Often seen in meadows and hay fields, Bobolink males look like reverse-tuxedos and sing a bubbling, virtuosic song that earned them the 19th century nickname “ricebirds”. Their decline is tied to the loss of grasslands.
A recent study showed that people experiencing a moment of seeing or hearing birds experience improved mental health—and these benefits can last up to eight hours.
Mental health is the emotional, psychological and social well-being of a person. It influences cognition, perception and behavior, affecting how a person manages stress, interacts with others, and makes decisions. Psychologists, psychiatrists and primary care clinicians treat mental illnesses by helping a person understand the root cause of their symptoms and work on healthier thought patterns that support healthy functioning, reduce anxiety and improve sleep, relationships, mood and energy.
New research from King’s College London found that everyday encounters with birds are associated with improvements in mental wellbeing. The benefits were even seen in people with existing diagnoses like depression — the most common mental illness worldwide. This was uncovered by smartphone-based ecological momentary assessment (EMA) that collected participants’ real-time reports of their moods alongside their experiences with birdlife.
Bird watching is a fun, relaxing activity that provides some exercise. Just taking a walk in nature to find a rare or exciting species of bird can release endorphins, the hormones that boost mood and reduce stress.
In a recent study, researchers discovered that those who regularly spot birds outdoors have a lower risk of depression and anxiety. People who lived in neighborhoods with lots of vegetation and a higher number of spotted birds showed the greatest stress reduction.
Another benefit of bird spotting is that it often makes us laugh. Short-term laughter relieves stress and soothes tension. Just think about the funny antics of a Bobolink with its reverse-tuxedo pattern, or the 19th century English pronunciation of its name that morphed into “Bob o’ Lincoln.” Birds are truly fascinating creatures!
Research out of King’s College London found that seeing or hearing birds is associated with a positive boost in mood that lasts up to eight hours. The study tapped into 1,300 volunteers who used a mobile phone app to log their mood multiple times a day, noting whether they saw or heard birds. The researchers found that those moments of encountering nature were linked to better moods – and this effect was independent of factors like seeing trees, plants or water.

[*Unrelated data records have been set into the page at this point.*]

(** C6, with the integer types grouped as the code groups them, by kind
    and not by width.  [getSQLType] maps bool to BOOLEAN; int8, int16,
    int32 and their unsigned counterparts, and also int and uint
    whatever the width the platform gives them, to INTEGER; int64 and
    uint64 to BIGINT; uintptr to TEXT; float32 and float64 to REAL;
    string to VARCHAR(max_length) when max_length > 0 and to TEXT
    otherwise; [time.Time] to DATETIME on the mysql driver and to
    TIMESTAMP on every other.  So among the integer kinds of fixed
    width, those of 32 bits or fewer give INTEGER and those of 64 bits
    give BIGINT.  [createTable] executes one statement whose column list
    starts, field by field in the order of its loop, with the field's
    name followed by that type. *)
Theorem C6_column_types (field : models.Field) (drv : string) :
  let kind := reflect.type_Kind (models.Type_ field) in
  (kind = reflect.Bool → orm.getSQLType field drv = "BOOLEAN") ∧
  (kind ∈ [reflect.Int; reflect.Int8; reflect.Int16; reflect.Int32;
           reflect.Uint; reflect.Uint8; reflect.Uint16; reflect.Uint32] →
     orm.getSQLType field drv = "INTEGER") ∧
  (kind ∈ [reflect.Int64; reflect.Uint64] → orm.getSQLType field drv = "BIGINT") ∧
  (kind ∈ [reflect.Float32; reflect.Float64] → orm.getSQLType field drv = "REAL") ∧
  (kind = reflect.String → (0 < models.MaxLength field)%Z →
     orm.getSQLType field drv = "VARCHAR(" +:+ pretty (models.MaxLength field) +:+ ")") ∧
  (kind = reflect.String → (models.MaxLength field ≤ 0)%Z →
     orm.getSQLType field drv = "TEXT") ∧
  (models.Type_ field = time_Time_Type → drv = "mysql" →
     orm.getSQLType field drv = "DATETIME") ∧
  (models.Type_ field = time_Time_Type → drv ≠ "mysql" →
     orm.getSQLType field drv = "TIMESTAMP") ∧
  (kind = reflect.Uintptr → orm.getSQLType field drv = "TEXT") ∧
  (∀ word bits, integer_bits word kind = Some bits →
     kind ∉ [reflect.Int; reflect.Uint; reflect.Uintptr] →
     ((bits ≤ 32)%Z → orm.getSQLType field drv = "INTEGER") ∧
     (bits = 64 → orm.getSQLType field drv = "BIGINT")) ∧
  (∀ word, kind ∈ [reflect.Int; reflect.Uint] →
     integer_bits word kind = Some word ∧ orm.getSQLType field drv = "INTEGER") ∧
  (∀ (o : orm.ORM) (model : models.Model) it,
     let o' := (orm.createTable driver_Exec fmt_v it o model).1 in
     orm.executed (orm.db o')
     = orm.executed (orm.db o)
       ++ [(orm.createTable_query fmt_v (orm.driver o) it model, [])] ∧
     ∃ columns constraints,
       orm.createTable_query fmt_v (orm.driver o) it model
       = "CREATE TABLE IF NOT EXISTS " +:+ models.TableName model
         +:+ " (" +:+ orm.Join (columns ++ constraints) ", " +:+ ")" ∧
       Forall2 (λ nf column, ∃ rest,
                  column = nf.1 +:+ " " +:+ orm.getSQLType nf.2 (orm.driver o) +:+ rest)
               it columns).
Proof.
  cbv zeta. unfold orm.getSQLType.
  split; [by intros ->|].
  split; [intros H; kind_cases H|].
  split; [intros H; kind_cases H|].
  split; [intros H; kind_cases H|].
  split; [intros -> Hpos; by rewrite bool_decide_eq_true_2|].
  split; [intros -> Hpos; rewrite bool_decide_eq_false_2; [done|lia]|].
  split; [intros -> ->; done|].
  split; [intros -> Hne; simpl; by rewrite (bool_decide_eq_false_2 _ Hne)|].
  split.
  { intros Hk. rewrite Hk. case_bool_decide as Ht; [|done].
    rewrite Ht in Hk. discriminate Hk. }
  split.
  { intros word bits Hbits Hfixed.
    destruct (reflect.type_Kind (models.Type_ field)); simpl in Hbits; try done;
      try (destruct Hfixed; rewrite !elem_of_cons; by auto);
      injection Hbits as <-; (split; [done|done]). }
  split.
  { intros word H. kind_cases H. }
  intros o model it. split.
  - unfold orm.createTable, orm.Exec.
    by destruct (driver_Exec _ _ _).
  - unfold orm.createTable_query.
    pose proof (createTable_loop_columns (orm.driver o) it [] [] []) as Hcols.
    destruct (orm.createTable_loop fmt_v (orm.driver o) it [] [] [])
      as [[columns primaryKeys] foreignKeys].
    simpl in Hcols. subst columns.
    exists (map (λ nf, orm.column_def fmt_v (orm.driver o) nf.1 nf.2) it).
    assert (Hprefix : Forall2
              (λ nf column, ∃ rest,
                 column = nf.1 +:+ " " +:+ orm.getSQLType nf.2 (orm.driver o) +:+ rest)
              it (map (λ nf, orm.column_def fmt_v (orm.driver o) nf.1 nf.2) it)).
    { clear. induction it as [|[name f] it IH]; simpl; constructor; [|done].
      apply column_def_prefix. }
    case_bool_decide; eexists; (split; [|exact Hprefix]).
    + rewrite <- app_assoc. reflexivity.
    + reflexivity.
Qed.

This research supports previous qualitative studies showing that people enjoy and feel a connection to birdlife and find it restorative (Belaire et al. 2015). It also bolsters the idea that emotional engagement with nature, including noticing and valuing the presence of birds, may be one pathway to wellbeing and nature connectedness (Passmore and Holder 2017; Lumber et al. 2018).
Mood stabilization is the key to long-term mental health, especially when you suffer from a mood disorder like bipolar. Mood stabilizers can be in the form of talk therapy, exercise, healthy eating, sleep and supplements and medications. Various forms of talk therapy have been proven to help with mood stabilization, including interpersonal and social rhythm therapy. Other therapies include cognitive-behavioural therapy and family-focused education about bipolar disorder.
A recent study published in Scientific Reports found that hearing and seeing birds improves a person’s mental wellbeing, including people suffering from depression. The researchers used a smartphone app called Urban Mind to ask people to report on their moods as well as the presence of birds. The results showed that the improved moods associated with sighting or hearing birds lasted for up to eight hours and were not explained by other environmental factors such as trees, plants or waterways.
One of the most interesting link bird benefits is a boost in energy. This is due to the fact that these birds tend to feed on rice, which is rich in nutrients and has been proven to increase mental alertness. When fed regularly, this can lead to a better focus and attention.